Many critics, preferring for whatever reasons that literature be seasoned with foreign phrases, references to Greek gods and other proofs of a poet’s erudition, are aghast at Kooser’s unprivileged straight talk, as in the following poem:

Pegboard

It has been carefully painted
with the outlines of tools
to show us which belongs where,
auger and drawknife,
claw hammer and crosscut saw,
like the outlines of hands on the walls
of ancient caves in France,
painted with soot mixed with spit
ten thousand years ago
in the faltering firelight of time,
hands borrowed to work on the world
and never returned.

He has been called a corn-fed yokel and a sentimental provincial. One critic (William Logan) even complained that Kooser writes about his corner grocery store instead of the “baristas” at Starbucks! Must poetry moon over Tuscan landscapes and Roman ruins to shows its sophistication? Truth is, most Americans have not visited the Uffizi Gallery, driven along the Amalfi coast or rowed a punt down the Cam. Our experience, by and large, is not so different from Kooser’s. He is not all hayloft and henyard. Typical is the experience he describes in “A Happy Birthday":

This evening, I sat by an open window
and read till the light was gone and the book
was no more than a part of the darkness.
I could have easily switched on the lamp,
but I wanted to ride this day down into night,
to sit alone and smooth the unreadable page
with the pale gray ghost of my hand.

 Kooser’s poetry is radiant with revelatory moments, domestic epiphanies in which a tool or twilight in a quiet house discloses large patterns overarching an individual life, mysteries understood for an instant.

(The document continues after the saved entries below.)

Lemma accumulate_all_empty G dimensions t overlaps (coverage : grid) :
  Forall (fun overlap => is_empty overlap = true) overlaps ->
  accumulate G dimensions t overlaps coverage = Ok coverage.
Proof.
  induction 1 as [|overlap overlaps He _ IH]; simpl; [reflexivity|].
  rewrite He. simpl. exact IH.
Qed.

Lemma accumulate_name_error G dimensions t overlaps (coverage : grid) :
  G !! "sgeom" = None -> is_Some (G !! "rfeatures") ->
  Exists (fun overlap => is_empty overlap = false) overlaps ->
  accumulate G dimensions t overlaps coverage = Raise (NameError "sgeom").
Proof.
  intros Hs [m Hm] Hex.
  induction Hex as [overlap overlaps He | overlap overlaps _ IH]; simpl.
  - rewrite He. simpl. unfold global. rewrite Hm, Hs. reflexivity.
  - destruct (is_empty overlap); simpl; [exact IH|].
    unfold global. rewrite Hm, Hs. reflexivity.
Qed.

Lemma accumulate_returns_empty G dimensions t overlaps (coverage g : grid) :
  G !! "sgeom" = None ->
  accumulate G dimensions t overlaps coverage = Ok g ->
  Forall (fun overlap => is_empty overlap = true) overlaps.
Proof.
  intros Hs. induction overlaps as [|overlap overlaps IH]; simpl; intros H.
  - constructor.
  - destruct (is_empty overlap) eqn:He; simpl in H.
    + constructor; [exact He | exact (IH H)].
    + unfold global in H. rewrite Hs in H.
      destruct (G !! "rfeatures"); discriminate.
Qed.

(** When the loop returns, the array is the unbounded count, wrapped. *)
Lemma accumulate_grid_mod G dimensions t overlaps (coverage g : grid) :
  accumulate G dimensions t overlaps (grid_mod coverage) = Ok g ->
  g = grid_mod (foldl grid_add coverage (overlap_rasters dimensions t overlaps)).
Proof.
  revert coverage. unfold overlap_rasters.
  induction overlaps as [|overlap overlaps IH]; simpl; intros coverage H.
  - congruence.
  - rewrite filter_cons. destruct (is_empty overlap) eqn:He; simpl in H.
    + rewrite decide_False by discriminate. apply IH, H.
    + rewrite decide_True by reflexivity. simpl.
      destruct (global G "rfeatures"); [|discriminate]. simpl in H.
      destruct (global G "sgeom"); [|discriminate]. simpl in H.
      rewrite np_iadd_grid_mod in H. apply IH, H.
Qed.

(** When both names are bound the loop returns. *)
Lemma accumulate_bound G dimensions t overlaps (coverage : grid) :
  is_Some (G !! "rfeatures") -> is_Some (G !! "sgeom") ->
  exists g, accumulate G dimensions t overlaps coverage = Ok g.
Proof.
  intros [m Hm] [s Hs]. revert coverage.
  induction overlaps as [|overlap overlaps IH]; simpl; intros coverage.
  - eauto.
  - destruct (is_empty overlap); simpl; [apply IH|].
    unfold global. rewrite Hm, Hs. simpl. apply IH.
Qed.

(** The steps of [calculate_coverage] before the loop. *)
Lemma calculate_coverage_loop G overlaps rows cols (bounds : Q * Q * Q * Q) :
  0 < rows -> 0 < cols ->
  is_Some (G !! "rasterio") -> is_Some (G !! "np") ->
  calculate_coverage G overlaps (rows, cols) bounds =
    accumulate G (rows, cols) (pixel_transform bounds (rows, cols)) overlaps
      (replicate (Z.to_nat rows) (replicate (Z.to_nat cols) 0)).
Proof.
  intros Hr Hc [r Hrio] [n Hnp]. destruct bounds as [[[minx miny] maxx] maxy].
  unfold calculate_coverage, py_truediv, global, np_zeros.
  rewrite (proj2 (Z.eqb_neq cols 0)), (proj2 (Z.eqb_neq rows 0)) by lia.
  simpl. rewrite Hrio, Hnp. simpl.
  rewrite (proj2 (Z.ltb_ge rows 0)), (proj2 (Z.ltb_ge cols 0)) by lia.
  reflexivity.
Qed.

(** What a returned grid tells about the call. *)
Lemma calculate_coverage_returns G overlaps rows cols (bounds : Q * Q * Q * Q)
    (g : grid) :
  calculate_coverage G overlaps (rows, cols) bounds = Ok g ->
  0 < rows /\ 0 < cols /\
  accumulate G (rows, cols) (pixel_transform bounds (rows, cols)) overlaps
    (replicate (Z.to_nat rows) (replicate (Z.to_nat cols) 0)) = Ok g.
Proof.
  destruct bounds as [[[minx miny] maxx] maxy].
  unfold calculate_coverage, py_truediv, np_zeros.
  destruct (Z.eqb_spec cols 0); [discriminate|].
  destruct (Z.eqb_spec rows 0); [discriminate|]. simpl.
  destruct (global G "rasterio"); [|discriminate]. simpl.
  destruct (global G "np"); [|discriminate]. simpl.
  destruct (Z.ltb_spec rows 0); [discriminate|].
  destruct (Z.ltb_spec cols 0); [discriminate|]. simpl.
  intros Hacc. repeat split; [lia | lia | exact Hacc].
Qed.

End Rasterizer.

Section Rasterizer_claims.
Context `{L : GeoStack}.
Implicit Types (G : gmap string value) (overlaps : list Geom).

Lemma np_iadd_constant (rows cols : nat) (a b : Z) :
  np_iadd (replicate rows (replicate cols a)) (replicate rows (replicate cols b))
    = replicate rows (replicate cols (uint16_add a b)).
Proof. unfold np_iadd. rewrite !zip_with_replicate. reflexivity. Qed.

Lemma accumulate_copies G rows cols t (overlap : Geom) (n : nat) (k : Z) :
  is_Some (G !! "rfeatures") -> is_Some (G !! "sgeom") ->
  is_empty overlap = false ->
  rasterize [mapping overlap] 0 1 (rows, cols) t =
    replicate (Z.to_nat rows) (replicate (Z.to_nat cols) 1) ->
  0 <= k -> k + Z.of_nat n < 65536 ->
  accumulate G (rows, cols) t (replicate n overlap)
      (replicate (Z.to_nat rows) (replicate (Z.to_nat cols) k))
    = Ok (replicate (Z.to_nat rows) (replicate (Z.to_nat cols) (k + Z.of_nat n))).
Proof.
  intros [m Hm] [s Hs] He Hones. revert k.
  induction n as [|n IH]; intros k Hk Hkn; simpl.
  - rewrite Z.add_0_r. reflexivity.
  - rewrite He. simpl. unfold global. rewrite Hm, Hs. simpl.
    rewrite Hones, np_iadd_constant. unfold uint16_add.
    rewrite Z.mod_small by lia. rewrite IH by lia. do 3 f_equal. lia.
Qed.

(** Each overlap adds at most 1 to a cell. *)
Lemma uint16_add_at_most_one (old b : Z) :
  0 <= old -> b = 0 \/ b = 1 -> 0 <= uint16_add old b <= old + 1.
Proof.
  intros Ho Hb. unfold uint16_add.
  pose proof (Z.mod_pos_bound (old + b) 65536 ltac:(lia)).
  pose proof (Z.mod_le (old + b) 65536 ltac:(lia) ltac:(lia)). lia.
Qed.

Lemma overlap_rasters_values `{HL : !GeoLaws L} dimensions t overlaps :
  Forall (all_cells (fun c => c = 0 \/ c = 1)) (overlap_rasters dimensions t overlaps).
Proof.
  unfold overlap_rasters. apply Forall_fmap, Forall_forall. intros overlap _.
  simpl. apply rasterize_values.
Qed.

Lemma exact_coverage_cells `{HL : !GeoLaws L} dimensions t overlaps :
  all_cells
    (fun c => 0 <= c <= Z.of_nat (length (filter (fun o => is_empty o = false) overlaps)))
    (exact_coverage dimensions t overlaps).
Proof.
  unfold exact_coverage.
  pose proof (foldl_grid_add_cells (overlap_rasters dimensions t overlaps) 0 _
                (all_cells_zeros (Z.to_nat (fst dimensions)) (Z.to_nat (snd dimensions)))
                (overlap_rasters_values dimensions t overlaps))
    as H.
  unfold overlap_rasters in H at 1. rewrite length_map in H. exact H.
Qed.

Lemma calculate_coverage_exact G overlaps dimensions (bounds : Q * Q * Q * Q)
    (g : grid) :
  calculate_coverage G overlaps dimensions bounds = Ok g ->
  g = grid_mod (exact_coverage dimensions (pixel_transform bounds dimensions) overlaps).
Proof.
  destruct dimensions as [rows cols]. intros H.
  apply calculate_coverage_returns in H as (_ & _ & H).
  unfold exact_coverage. apply (accumulate_grid_mod G). simpl.
  rewrite (grid_mod_small 0) by (lia || apply all_cells_zeros). exact H.
Qed.

End Rasterizer_claims.

(** ** The namespace *)

Lemma lookup_binds `{L : GeoStack} (l : list (string * value))
    (G : gmap string value) (name : string) :
  binds l G !! name =
    match assoc name l with Some v => Some v | None => G !! name end.
Proof.
  induction l as [|[n v] l IH]; simpl; [reflexivity|].
  destruct (String.eqb_spec n name) as [-> | Hne].
  - apply lookup_insert_eq.
  - rewrite lookup_insert_ne by exact Hne. exact IH.
Qed.

(** Reading a name through the bindings made since the kernel held [G]:
    the chain of inserts is read back as a list and looked up there. *)
Ltac reify_chain m :=
  lazymatch m with
  | insert ?k ?v ?m' =>
      let r := reify_chain m' in
      lazymatch r with (?l, ?base) => constr:(((k, v) :: l, base)) end
  | _ => constr:((@nil (string * value), m))
  end.

Ltac resolve_lookup :=
  match goal with
  | |- context [ @lookup _ _ _ _ ?x (insert ?k ?v ?m) ] =>
      let r := reify_chain (insert k v m) in
      lazymatch r with
      | (?l, ?base) =>
          change (insert k v m !! x) with (binds l base !! x);
          rewrite (lookup_binds l base x);
          cbv [assoc String.eqb Ascii.eqb Bool.eqb]
      end
  end.

Ltac lookup_globals := repeat (resolve_lookup; cbv beta iota).

(** The import cell binds [rasterio], [np] and [rfeatures], and leaves
    [sgeom] and [data_filter] as it found them. *)
Lemma after_imports_lookup `{L : GeoStack} (G : gmap string value) :
  after_imports G !! "rasterio" = Some (VModule "rasterio") /\
  after_imports G !! "np" = Some (VModule "numpy") /\
  after_imports G !! "rfeatures" = Some (VModule "rasterio.features") /\
  after_imports G !! "sgeom" = G !! "sgeom" /\
  after_imports G !! "data_filter" = G !! "data_filter".
Proof.
  unfold after_imports.
  cbv [import_all notebook_imports assign mbind mret K_bind K_ret fst globals outputs].
  repeat split; lookup_globals; reflexivity.
Qed.

(** ** Coverage Rasterizer: the claims *)

(** The modules the coverage function reads are bound after the import
    cell, whatever the kernel held. *)
Lemma after_imports_modules `{L : GeoStack} (G : gmap string value) :
  is_Some (after_imports G !! "rasterio") /\
  is_Some (after_imports G !! "np") /\
  is_Some (after_imports G !! "rfeatures").
Proof.
  destruct (after_imports_lookup G) as (-> & -> & -> & _). eauto.
Qed.

Lemma after_imports_sgeom `{L : GeoStack} (G : gmap string value) :
  after_imports G !! "sgeom" = G !! "sgeom".
Proof. apply after_imports_lookup. Qed.

(** C1, as the code has it.  With positive row and column counts, and
    [rasterio] and [np] bound, a list in which no overlap is non-empty
    (the empty list among them) gives a grid of the asked shape in which
    every cell is 0.  Where [rfeatures] and [sgeom] are bound as well,
    N copies (N below 2^16) of a non-empty overlap whose raster marks
    every cell give a grid in which every cell is N. *)
Theorem calculate_coverage_zero_and_copies `{L : GeoStack}
    (G : gmap string value) (rows cols : Z) (bounds : Q * Q * Q * Q) :
  0 < rows -> 0 < cols ->
  is_Some (G !! "rasterio") -> is_Some (G !! "np") ->
  (forall overlaps : list Geom,
     Forall (fun overlap => is_empty overlap = true) overlaps ->
     calculate_coverage G overlaps (rows, cols) bounds =
       Ok (replicate (Z.to_nat rows) (replicate (Z.to_nat cols) 0))) /\
  (forall (overlap : Geom) (N : Z),
     is_Some (G !! "rfeatures") -> is_Some (G !! "sgeom") ->
     is_empty overlap = false ->
     rasterize [mapping overlap] 0 1 (rows, cols)
         (pixel_transform bounds (rows, cols)) =
       replicate (Z.to_nat rows) (replicate (Z.to_nat cols) 1) ->
     0 <= N < 65536 ->
     calculate_coverage G (replicate (Z.to_nat N) overlap) (rows, cols) bounds =
       Ok (replicate (Z.to_nat rows) (replicate (Z.to_nat cols) N))).
Proof.
  intros Hr Hc Hrio Hnp. split.
  - intros overlaps He. rewrite calculate_coverage_loop by assumption.
    apply accumulate_all_empty, He.
  - intros overlap N Hrf Hsg He Hones HN.
    rewrite calculate_coverage_loop by assumption.
    rewrite (accumulate_copies G rows cols _ overlap (Z.to_nat N) 0)
      by (assumption || lia).
    do 3 f_equal. lia.
Qed.

(** Three copies of the meadow over its own bounding box, with [sgeom]
    bound: every cell is 3; and no overlap: every cell is 0. *)
Lemma calculate_coverage_zero_and_copies_witness :
  calculate_coverage (after_imports Box.with_both) [] (3, 3) (bounds Box.meadow)
    = Ok [[0; 0; 0]; [0; 0; 0]; [0; 0; 0]] /\
  calculate_coverage (after_imports Box.with_both)
      [Box.meadow; Box.meadow; Box.meadow] (3, 3) (bounds Box.meadow)
    = Ok [[3; 3; 3]; [3; 3; 3]; [3; 3; 3]].
Proof.
  destruct (after_imports_modules (L := Box.stack) Box.with_both)
    as (Hrio & Hnp & Hrf).
  destruct (calculate_coverage_zero_and_copies (L := Box.stack)
              (after_imports Box.with_both) 3 3 (Box.box_bounds Box.meadow)
              eq_refl eq_refl Hrio Hnp) as [Hzero Hcopies].
  split.
  - apply (Hzero []). constructor.
  - apply (Hcopies Box.meadow 3).
    + exact Hrf.
    + rewrite after_imports_sgeom. exists (VModule "shapely.geometry").
      vm_compute; reflexivity.
    + vm_compute; reflexivity.
    + vm_compute; reflexivity.
    + lia.
Defined.

(** C1 as worded fails on the code: a grid with no rows divides by
    zero even on the empty list, and in the notebook's own namespace one
    copy of the AOI raises [NameError] where a grid of ones is
    promised. *)
Lemma calculate_coverage_claim_fails :
  calculate_coverage (after_imports Box.fresh) [] (0, 3) (bounds Box.meadow)
    = Raise ZeroDivisionError /\
  calculate_coverage (after_imports Box.fresh) [Box.meadow] (6, 3)
      (bounds Box.meadow)
    = Raise (NameError "sgeom").
Proof. split; vm_compute; reflexivity. Qed.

But ultimately, Kooser leaves out so much of contemporary American reality as to throw his status as poet into question. It is perhaps unfair to criticize art for what it is not, but when that absence distorts the poet's ostensible subject—contemporary life—it amounts to a lie.

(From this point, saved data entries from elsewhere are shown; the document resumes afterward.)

(** C3, as the code has it: stacking N >= 1 tables of one shape (R, C)
    gives a block of shape (N, R, C) and of the common dtype of the
    tables, whose slice i along the leading axis is table i converted to
    that dtype; it is table i itself when the tables have one dtype. *)
Theorem stack_array_list_block (folder_path : string) arrays (N R C : nat) :
  length arrays = N → 1 ≤ N →
  Forall (λ a, shape (values a) = [R; C] ∧ wf_array (values a)) arrays →
  ∃ B, stack_array_list folder_path arrays = ([], Ok (Some B)) ∧
       dtype B = result_type (dtype <$> arrays) ∧
       shape (values B) = [N; R; C] ∧
       wf_array (values B) ∧
       (∀ i T, arrays !! i = Some T →
          subarray (values B) i = Some (mk_ndarray [R; C] (converted (dtype B) T))) ∧
       (∀ d, Forall (λ a, dtype a = d) arrays →
             dtype B = d ∧
             ∀ i T, arrays !! i = Some T → subarray (values B) i = Some (values T)).
Proof.
  intros HN Hpos Hall.
  destruct arrays as [|a0 arrays]; [simpl in HN; lia|].
  set (d := result_type (dtype <$> a0 :: arrays)).
  assert (Forall (λ a, shape (values a) = [R; C]) (a0 :: arrays)) as Hsh
    by (eapply Forall_impl; [exact Hall|]; by intros ? [? ?]).
  assert (Forall (λ l : list V, length l = R * C) (converted d <$> a0 :: arrays)) as Hlen.
  { apply Forall_fmap. eapply Forall_impl; [exact Hall|].
    intros a [Hs Hwf]. unfold wf_array in Hwf.
    simpl. by rewrite length_converted, Hwf, Hs, size_of_table. }
  unfold stack_array_list. rewrite (np_stack_same_shape _ _ _ Hsh). fold d.
  eexists; split; [reflexivity|]. cbn [dtype values shape data].
  simpl in HN. split; [done|]. split; [by rewrite HN|].
  assert (∀ i T, (a0 :: arrays) !! i = Some T →
            subarray (mk_ndarray (S (length arrays) :: [R; C])
                        (concat (converted d <$> a0 :: arrays))) i =
            Some (mk_ndarray [R; C] (converted d T))) as Hslices.
  { intros i T HT. unfold subarray. cbn [shape data].
    pose proof (lookup_lt_Some _ _ _ HT) as Hi. simpl in Hi.
    destruct (Nat.ltb_spec i (S (length arrays))); [|lia].
    rewrite size_of_table. f_equal. f_equal.
    apply (concat_uniform_slice _ _ _ _ Hlen).
    by rewrite list_lookup_fmap, HT. }
  split; [|split].
  - unfold wf_array. cbn [shape data].
    rewrite (concat_uniform_length _ _ Hlen), length_fmap.
    unfold size_of. simpl. lia.
  - exact Hslices.
  - intros d0 Hd0.
    assert (d = d0) as Hres.
    { apply result_type_same; [done|]. by apply Forall_fmap. }
    split; [done|]. intros i T HT. rewrite (Hslices i T HT). f_equal.
    rewrite Forall_lookup in Hd0, Hsh.
    pose proof (Hsh i T HT) as HsT. cbv beta in HsT.
    rewrite Hres, (converted_same d0 T (Hd0 i T HT)).
    destruct (values T) as [sT dT]. simpl in *. by rewrite HsT.
Qed.
(** * man_help: acquisition of help text, flag extraction and the selection model

    Shallow embedding of [src/src/main.rs].  Rust strings are modelled as the
    sequence of their Unicode scalar values ([list Z]); the UTF-8 byte length
    used by [str::len] is computed from it.  The regex of [fetch_flags] is
    embedded as a backtracking matcher that enumerates the matches at a
    position in the priority order of the regex crate (leftmost-first,
    greedy repetitions longest first).  Child processes are an oracle
    [run_with_timeout] from a command description to its outcome. *)

From Stdlib Require Import ZArith List String Ascii Bool Lia.
Import ListNotations.
Open Scope Z_scope.

(** ** Text *)

Definition text := list Z.

(** ASCII string literal as a text. *)
Fixpoint lit (s : string) : text :=
  match s with
  | EmptyString => []
  | String c s' => Z.of_nat (nat_of_ascii c) :: lit s'
  end.

Definition NL : Z := 10.

Definition text_eqb (a b : text) : bool :=
  if list_eq_dec Z.eq_dec a b then true else false.

(** Unicode [White_Space]: the class [\s] of the regex crate and the
    predicate used by [str::trim]. *)
Definition is_whitespace (c : Z) : bool :=
  ((9 <=? c) && (c <=? 13)) || (c =? 32) || (c =? 133) || (c =? 160)
  || (c =? 5760) || ((8192 <=? c) && (c <=? 8202))
  || (c =? 8232) || (c =? 8233) || (c =? 8239) || (c =? 8287) || (c =? 12288).

Definition is_alnum (c : Z) : bool :=
  ((65 <=? c) && (c <=? 90)) || ((97 <=? c) && (c <=? 122))
  || ((48 <=? c) && (c <=? 57)).

(** [[a-zA-Z0-9?]] *)
Definition is_short_char (c : Z) : bool := is_alnum c || (c =? 63).

(** [[a-zA-Z0-9\-_]] *)
Definition is_long_char (c : Z) : bool := is_alnum c || (c =? 45) || (c =? 95).

(** [.]: every character but a line feed. *)
Definition is_dot (c : Z) : bool := negb (c =? NL).

(** UTF-8 length of one scalar value, and [str::len]. *)
Definition utf8_width (c : Z) : nat :=
  if c <? 128 then 1%nat else if c <? 2048 then 2%nat
  else if c <? 65536 then 3%nat else 4%nat.

Definition str_len (t : text) : nat := fold_right (fun c n => (utf8_width c + n)%nat) 0%nat t.

(** [str::trim]. *)
Fixpoint trim_start (t : text) : text :=
  match t with
  | c :: t' => if is_whitespace c then trim_start t' else t
  | [] => []
  end.

Definition trim (t : text) : text := rev (trim_start (rev (trim_start t))).

Fixpoint starts_with (p t : text) : bool :=
  match p, t with
  | [], _ => true
  | a :: p', b :: t' => (a =? b) && starts_with p' t'
  | _ :: _, [] => false
  end.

Because the everyday is shadowed by ugliness and psychic darkness, poetry that avoids the terrifying, the unbeautiful and the cruel offers a false vision, and so turns away from the possibility of greatness. Claudia Emerson is less guilty of this than Kooser. Even when he writes of the death of his beloved wife, Kooser is so stiff-upper-lipped that he seems to be unemotional, or British. In his world, tragedy is hidden, grief repressed, loss and injustice passively received. He protests nothing, never curses the night.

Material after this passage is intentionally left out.